When David Paterson became governor last month, Jonathan Lippman, at right, had widely been considered the favorite. He’s served since 1996 as the chief administrative judge running the massive court system — the longest tenure to date in the post. A Kaye appointee, he’s credited with many initiatives, including the introduction of specialty courts and rule reforms.

But state sources say Theodore T. Jones, Jr., at left, is emerging as a leading contender to succeed Kaye in leading the 7-member Court of Appeals. Jones joined the court in February of last year, an Eliot Spitzer nominee. Before that he served for many years as a state Supreme Court justice in Brooklyn.

If tapped, Jones would be the court’s first African-American chief judge.

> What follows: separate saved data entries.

(** Its body (lines 21-77), run by the render [closure].  [io(...)] returns
    a socket that is not yet connected; connection failures arrive later
    as [connect_error] events. *)
Definition effectBody (closure : State) (w : World) : World :=
  match isVideoMode closure, socketRef w with
  | true, None =>
      with_nextSocket (S (nextSocket w))
        (with_socketRef
           (Some {| sock_id := nextSocket w; connected := false;
                    sock_closure := closure |}) w)
  | _, _ => w
  end.

(** The dependency array [[isVideoMode, isVideoStreaming]]. *)
Definition deps (st : State) : bool * bool :=
  (isVideoMode st, isVideoStreaming st).

(** React commits the pending state: the component renders with the
    current cells, and when a dependency differs from the previous render
    the previous effect is cleaned up and the effect runs again. *)
Definition commit (w : World) : World :=
  let old := rendered w in
  let new := hooks w in
  let w := with_rendered new w in
  if bool_decide (deps old = deps new) then w
  else effectBody new (effectCleanup w).

(** ** Handlers *)

(** [resetCapture] (lines 229-234) *)
Definition resetCapture (w : World) : World :=
  setErrorMessage null
    (setImageURL null (setPreviewURL null (setCapturedImage None w))).

(** [toggleVideoMode] (lines 97-104) *)
Definition toggleVideoMode (closure : State) (w : World) : World :=
  let w := setIsVideoMode (negb (isVideoMode closure)) w in
  let w := resetCapture w in
  if isVideoStreaming closure then stopVideoStreaming w else w.

(** [captureImage] (lines 169-190), with what [toBlob] hands to its
    callback: nothing, or the bits and the object URL made for them. *)
Definition captureImage (blob : option (string * string)) (w : World) : World :=
  match blob with
  | Some (bits, url) =>
      let file := {| file_bits := bits; file_name := "camera-capture.jpg";
                     file_type := "image/jpeg" |} in
      setCameraActive false (setPreviewURL (str url) (setCapturedImage (Some file) w))
  | None => w
  end.

(** [handleProcess] up to the [await fetch] (lines 192-209). *)
Definition handleProcess (closure : State) (w : World) : World :=
  match capturedImage closure with
  | None => w
  | Some image =>
      let w := setIsLoading true w in
      let w := setErrorMessage null w in
      let formData := [("image", image)] in
      let url := "http://" ++ VITE_API_URL w ++ ":5000/correct/"
                 ++ deficiency closure ++ "?strength=1.0" in
      with_requests
        (requests w ++ [{| req_url := url; req_method := "POST";
                           req_body := formData |}])
        (S (inflight w)) w
  end.

(** How a [fetch] can end. *)
Inductive ResponseBody :=
| JsonBody (o : JsObject)
| NotJson (parseError : string).     (* res.json() rejects with this message *)

Inductive FetchOutcome :=
| Rejected (message : string)        (* fetch rejects: no response *)
| Responded (ok : bool) (body : ResponseBody) (blobUrl : string).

Some suggest another name in play may be Carmen Beauchamp Ciparick, an appointee of Gov. Mario Cuomo, who’s served on the court since January 1994. She’d be its first Latina chief judge.

Kaye reaches the mandatory retirement age of 70 this year. A Cuomo nominee, she became the court’s first female judge in 1983. Today, four of the judges are women, two chosen by Republican Gov. George Pataki.

Court watchers note that Paterson’s counsel is James Yates, who’s served as a state Supreme Court justice — and has himself been on lists of envied eligibles for the high court.

Dan Janison

War plans: Which Dems face Hannon, Trunzo in Nov.?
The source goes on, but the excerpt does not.